RINTELN - In den Museums-Zügen der Dampfeisenbahn Weserbergland bleiben selten Sitzplätze frei: Die von einer alten Reichsbahn-Lokomotive gezogenen Wagen locken auf der Strecke von Rinteln nach Stadthagen Ausflügler aus Nah und Fern. Trotz des Touristenandrangs wollen die Kommunen, denen die privaten Bahngleise gehören, die 20 Kilometer lange Trasse abreißen. Weil örtliche Firmen ihre Güter kaum mehr auf die Schiene schickten, sei der Unterhalt ein Zuschussgeschäft. Rinteln plant auf dem Bahngelände außerdem eine Umgehungsstraße.
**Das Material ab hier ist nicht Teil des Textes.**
(** The ways [launch] can end, with the events of each. *)
Lemma launch_cases (e : environment) (arg content : string) :
  (line_count_ok (count_lines content) = false
   /\ launch e arg content =
        ([Stderr "ERROR: Invalid number of lines in schedule file"],
         inl (Returned (enum_value RT_GOMP_CLUSTERING_LAUNCHER_FILE_PARSE_ERROR))))
  \/ exists l1 l2 lines,
       file_lines content = l1 :: l2 :: lines
       /\ line_count_ok (count_lines content) = true
       /\ ((extract_unsigned l1 = None
            /\ launch e arg content =
                 ([Stderr "ERROR: Schedulability improperly specified"],
                  inl (Returned (enum_value RT_GOMP_CLUSTERING_LAUNCHER_FILE_PARSE_ERROR))))
           \/ (exists v,
                 extract_unsigned l1 = Some v /\ v <> 0 /\ v <> 1
                 /\ launch e arg content =
                      ([Stderr ("ERROR: Taskset NOT schedulable: " ++ arg)],
                       inl (Returned
                              (enum_value RT_GOMP_CLUSTERING_LAUNCHER_UNSCHEDULABLE_ERROR))))
           \/ (exists v,
                 extract_unsigned l1 = Some v /\ (v = 0 \/ v = 1)
                 /\ init_single_use_barrier_ret e <> 0
                 /\ launch e arg content =
                      ([Stderr (verdict_notice arg v);
                        Init_single_use_barrier barrier_name
                          (num_tasks_of (count_lines content));
                        Stderr "ERROR: Failed to initialize barrier"],
                       inl (Returned
                              (enum_value
                                 RT_GOMP_CLUSTERING_LAUNCHER_BARRIER_INITIALIZATION_ERROR))))
           \/ (exists v tr r,
                 extract_unsigned l1 = Some v /\ (v = 0 \/ v = 1)
                 /\ init_single_use_barrier_ret e = 0
                 /\ launch_records e (Z.to_nat (num_tasks_of (count_lines content))) 1
                      lines = (tr, r)
                 /\ launch e arg content =
                      match r with
                      | inl o =>
                          (Stderr (verdict_notice arg v)
                             :: Init_single_use_barrier barrier_name
                                  (num_tasks_of (count_lines content))
                             :: tr,
                           inl o)
                      | inr _ =>
                          ((Stderr (verdict_notice arg v)
                              :: Init_single_use_barrier barrier_name
                                   (num_tasks_of (count_lines content))
                              :: tr ++ reaper_events e)%list,
                           inl (Returned 0))
                      end)).
Proof.
  destruct (line_count_ok (count_lines content)) eqn:Ok;
    [|left; split; [reflexivity|exact (launch_rejected e arg content Ok)]].
  right. destruct (line_count_ok_two_lines _ Ok) as (l1 & l2 & lines & L).
  exists l1, l2, lines. split; [exact L|]. split; [reflexivity|].
  pose proof (launch_accepted e arg content l1 l2 lines L Ok) as A.
  destruct (extract_unsigned l1) as [v|] eqn:V.
  - assert (D : v = 0 \/ v = 1 \/ (v <> 0 /\ v <> 1)) by lia.
    destruct D as [D|[D|[D0 D1]]].
    + right; right. pose proof (launch_goes_on e arg content l1 l2 lines v L Ok V
                                  (or_introl D)) as G.
      destruct (Z.eq_dec (init_single_use_barrier_ret e) 0) as [B|B].
      * right. destruct (launch_records e _ 1 lines) as [tr r] eqn:R.
        exists v, tr, r. repeat split; auto.
        rewrite G, (start_tasks_run e _ lines tr r B R). destruct r; reflexivity.
      * left. exists v. repeat split; auto.
        rewrite G, (start_tasks_barrier_failure e _ lines B). reflexivity.
    + right; right. pose proof (launch_goes_on e arg content l1 l2 lines v L Ok V
                                  (or_intror D)) as G.
      destruct (Z.eq_dec (init_single_use_barrier_ret e) 0) as [B|B].
      * right. destruct (launch_records e _ 1 lines) as [tr r] eqn:R.
        exists v, tr, r. repeat split; auto.
        rewrite G, (start_tasks_run e _ lines tr r B R). destruct r; reflexivity.
      * left. exists v. repeat split; auto.
        rewrite G, (start_tasks_barrier_failure e _ lines B). reflexivity.
    + right; left. exists v. repeat split; auto.
      rewrite A. unfold schedulability_gate. rewrite V.
      destruct (Z.eqb_spec v 0); [contradiction|].
      destruct (Z.eqb_spec v 1); [contradiction|]. reflexivity.
  - left. split; [reflexivity|]. rewrite A. unfold schedulability_gate.
    rewrite V. reflexivity.
Qed.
Gegen das Aus für die Bahnlinie regt sich Widerstand in der Region, darunter auch vom Verkehrsclub Deutschland (VCD) in Hannover.

Lanschaftlich reizvoll

„Wir haben viele Fahrgäste, die kommen aus ganz Deutschland“, sagt auch der Sprecher der Dampfeisenbahn, Hans-Jürgen Wolff. „Die Züge sind das ganze Jahr über gut ausgelastet.“ Damit die Dampflok mit dem Baujahr 1943 sowie die alten Waggons stets einsatzbereit sind, stecken die rund 30 aktiven Vereinsmitglieder unzählige Arbeitsstunden in die Bahn. Seit 1974 ist der Museumszug auf Achse. „Die Strecke ist landschaftlich sehr reizvoll.“ Die Gleise seien in ordentlichem Zustand, die Brücken vor einiger Zeit überprüft worden. Dennoch hat der Verein wenig Hoffnung. Bei einem Aus der Linie will er künftig von Stadthagen aus auf Gleisen der Deutschen Bahn ein anderes Ziel ansteuern.

Keine Zukunft

„Touristisch tut es einem leid, aber niemand transportiert seine Güter auf der Strecke“, meint Rintelns Bürgermeister Karl-Heinz Buchholz (SPD). Da die Strecke den Kommunen Jahr um Jahr rote Zahlen beschere, solle sie nun stillgelegt werden. „Wir sehen zur Zeit keine Zukunft für die Strecke“, sagt der Sprecher des Kreises Schaumburg, Klaus Heimann. Um die Linie wieder mit Nahverkehrszügen zu nutzen, müssten nach Berechnung der Landesnahverkehrsgesellschaft acht Millionen Euro investiert werden. Zudem habe es bereits für einen eingesetzten Schnellbus keine Nachfrage gegeben. Bis zum 28. August laufe das vor einer Stilllegung nötige Bieterverfahren, bei dem die Strecke für 3,6 Millionen Euro zum Kauf angeboten wird.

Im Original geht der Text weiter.